--- START ---

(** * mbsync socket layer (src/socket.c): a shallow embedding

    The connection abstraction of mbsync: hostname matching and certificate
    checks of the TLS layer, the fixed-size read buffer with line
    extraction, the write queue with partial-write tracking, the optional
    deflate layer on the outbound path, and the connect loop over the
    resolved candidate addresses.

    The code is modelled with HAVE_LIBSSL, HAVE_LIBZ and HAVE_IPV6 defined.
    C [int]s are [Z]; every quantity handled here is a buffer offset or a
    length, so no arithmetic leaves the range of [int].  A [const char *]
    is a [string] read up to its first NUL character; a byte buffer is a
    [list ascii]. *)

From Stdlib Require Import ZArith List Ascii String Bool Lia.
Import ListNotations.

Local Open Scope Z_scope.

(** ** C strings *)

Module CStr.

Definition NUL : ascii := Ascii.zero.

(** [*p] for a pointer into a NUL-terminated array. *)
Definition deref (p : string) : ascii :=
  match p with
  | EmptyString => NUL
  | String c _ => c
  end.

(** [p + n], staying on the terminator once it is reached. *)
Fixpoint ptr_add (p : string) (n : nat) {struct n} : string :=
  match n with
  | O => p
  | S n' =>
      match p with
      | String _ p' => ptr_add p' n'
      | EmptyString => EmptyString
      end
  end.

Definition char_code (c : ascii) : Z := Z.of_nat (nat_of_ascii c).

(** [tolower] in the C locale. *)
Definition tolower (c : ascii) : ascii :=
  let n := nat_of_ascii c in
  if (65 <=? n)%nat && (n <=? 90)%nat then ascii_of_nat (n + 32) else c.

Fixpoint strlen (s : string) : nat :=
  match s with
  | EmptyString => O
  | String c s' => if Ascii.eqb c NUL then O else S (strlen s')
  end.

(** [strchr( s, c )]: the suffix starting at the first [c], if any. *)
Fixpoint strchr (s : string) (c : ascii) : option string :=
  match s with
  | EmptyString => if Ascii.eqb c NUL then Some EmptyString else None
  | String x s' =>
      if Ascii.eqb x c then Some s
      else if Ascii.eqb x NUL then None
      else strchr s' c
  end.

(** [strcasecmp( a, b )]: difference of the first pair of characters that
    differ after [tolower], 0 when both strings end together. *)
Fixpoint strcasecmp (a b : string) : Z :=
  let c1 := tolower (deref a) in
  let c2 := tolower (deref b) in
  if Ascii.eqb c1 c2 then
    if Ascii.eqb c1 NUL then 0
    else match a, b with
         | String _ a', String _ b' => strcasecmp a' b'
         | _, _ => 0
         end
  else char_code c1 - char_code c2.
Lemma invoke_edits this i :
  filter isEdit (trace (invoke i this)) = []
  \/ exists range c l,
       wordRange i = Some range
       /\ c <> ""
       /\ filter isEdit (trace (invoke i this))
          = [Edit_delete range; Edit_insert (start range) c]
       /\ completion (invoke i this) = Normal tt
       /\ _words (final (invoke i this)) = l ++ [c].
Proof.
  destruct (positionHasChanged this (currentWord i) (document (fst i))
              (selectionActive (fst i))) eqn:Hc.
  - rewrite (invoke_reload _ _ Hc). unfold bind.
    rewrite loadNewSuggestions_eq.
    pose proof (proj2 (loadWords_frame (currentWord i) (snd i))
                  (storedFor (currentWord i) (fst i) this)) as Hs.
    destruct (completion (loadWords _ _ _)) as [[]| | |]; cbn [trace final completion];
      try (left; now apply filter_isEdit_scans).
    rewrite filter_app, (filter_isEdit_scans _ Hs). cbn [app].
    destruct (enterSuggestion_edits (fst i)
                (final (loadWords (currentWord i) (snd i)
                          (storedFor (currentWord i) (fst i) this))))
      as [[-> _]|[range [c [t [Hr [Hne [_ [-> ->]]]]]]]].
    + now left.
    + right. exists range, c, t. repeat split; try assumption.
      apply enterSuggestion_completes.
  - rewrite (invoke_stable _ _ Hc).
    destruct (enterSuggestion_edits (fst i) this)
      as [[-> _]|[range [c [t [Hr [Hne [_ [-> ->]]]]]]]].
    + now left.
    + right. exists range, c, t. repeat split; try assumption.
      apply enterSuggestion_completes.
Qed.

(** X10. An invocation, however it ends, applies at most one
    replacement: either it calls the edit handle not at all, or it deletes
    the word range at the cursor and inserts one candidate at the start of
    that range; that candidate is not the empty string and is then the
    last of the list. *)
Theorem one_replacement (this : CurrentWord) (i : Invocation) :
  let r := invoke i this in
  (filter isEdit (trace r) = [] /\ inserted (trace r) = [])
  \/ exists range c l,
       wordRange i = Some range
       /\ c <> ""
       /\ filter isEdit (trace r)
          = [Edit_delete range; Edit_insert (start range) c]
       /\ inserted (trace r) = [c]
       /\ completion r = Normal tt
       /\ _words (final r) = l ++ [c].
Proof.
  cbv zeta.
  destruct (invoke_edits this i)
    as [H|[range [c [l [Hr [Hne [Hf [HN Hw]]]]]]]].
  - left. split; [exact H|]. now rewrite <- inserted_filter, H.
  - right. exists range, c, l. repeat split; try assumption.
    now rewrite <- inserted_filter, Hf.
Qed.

--- END ---

- _Exercise brief_
Which lines run from the one containing "- right. exists" to the end of the entries above? Quote exactly those, and only those.

- _Response_
  - right. exists range, c, l. repeat split; try assumption.
    now rewrite <- inserted_filter, Hf.
Qed.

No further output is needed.